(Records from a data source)

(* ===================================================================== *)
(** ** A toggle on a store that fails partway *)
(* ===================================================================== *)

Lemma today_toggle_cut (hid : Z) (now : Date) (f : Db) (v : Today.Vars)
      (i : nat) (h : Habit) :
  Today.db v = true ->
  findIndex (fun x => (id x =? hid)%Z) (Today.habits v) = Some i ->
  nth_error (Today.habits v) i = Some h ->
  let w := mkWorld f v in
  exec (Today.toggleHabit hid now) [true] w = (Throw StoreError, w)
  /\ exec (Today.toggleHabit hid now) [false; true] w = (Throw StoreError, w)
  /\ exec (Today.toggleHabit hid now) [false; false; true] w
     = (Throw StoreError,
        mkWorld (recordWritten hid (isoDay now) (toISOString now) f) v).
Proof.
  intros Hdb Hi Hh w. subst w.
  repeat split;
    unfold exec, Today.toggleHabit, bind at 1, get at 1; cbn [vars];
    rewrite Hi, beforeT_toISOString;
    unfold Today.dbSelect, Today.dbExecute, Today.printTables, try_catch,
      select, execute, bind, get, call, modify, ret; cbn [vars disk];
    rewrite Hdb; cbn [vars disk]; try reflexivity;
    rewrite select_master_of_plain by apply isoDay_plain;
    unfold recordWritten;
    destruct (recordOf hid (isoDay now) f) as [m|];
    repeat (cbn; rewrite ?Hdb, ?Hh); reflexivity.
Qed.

◆ Task
Check every line of the records above for the string "Throw". Copy those that hold it.

◆ Result below
  exec (Today.toggleHabit hid now) [true] w = (Throw StoreError, w)
  /\ exec (Today.toggleHabit hid now) [false; true] w = (Throw StoreError, w)
     = (Throw StoreError,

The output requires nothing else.